ASSIGNED TASK: The first line to keep is the one containing "(fun _ => console_error"; restate it and all lines after it through the end of the material, word for word and nothing else.

RECORDS FOR THE EXERCISE:

Definition Array_sort {A} (compare : A -> A -> Z) (l : list A) : list A :=
  foldr (insert compare) [] l.

(** [(a, b) => b.timestamp - a.timestamp]. *)
Definition newest_first (a b : CampaignData) : Z :=
  timestamp b - timestamp a.

Definition loadCampaigns : M unit :=
  setIsRefreshing true ;;;
  try_finally
    (try_catch
       (contract <- getContractReadOnly ;;
        if negb contract then ret tt
        else
          isAvailable <- isAvailable ;;
          if negb isAvailable then console_error "Contract is not available"
          else
            keysBytes <- getData_keys ;;
            keys <- parse_keys "Error parsing campaign keys:" keysBytes ;;
            lst <- for_of keys loadCampaign [] ;;
            setCampaigns (Array_sort newest_first lst))
       (fun _ => console_error "Error loading campaigns:"))
    (setIsRefreshing false ;;; setLoading false).

Arguments loadCampaigns : simpl never.

(** ** [submitCampaign] *)

(** [e.message || "Unknown error"]. *)
Definition or_unknown (e : exn) : string :=
  match e with
  | Error message => if decide (message = "") then "Unknown error" else message
  | Bare => "Unknown error"
  end.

EXERCISE ANSWER:
       (fun _ => console_error "Error loading campaigns:"))
    (setIsRefreshing false ;;; setLoading false).

Arguments loadCampaigns : simpl never.

(** ** [submitCampaign] *)

(** [e.message || "Unknown error"]. *)
Definition or_unknown (e : exn) : string :=
  match e with
  | Error message => if decide (message = "") then "Unknown error" else message
  | Bare => "Unknown error"
  end.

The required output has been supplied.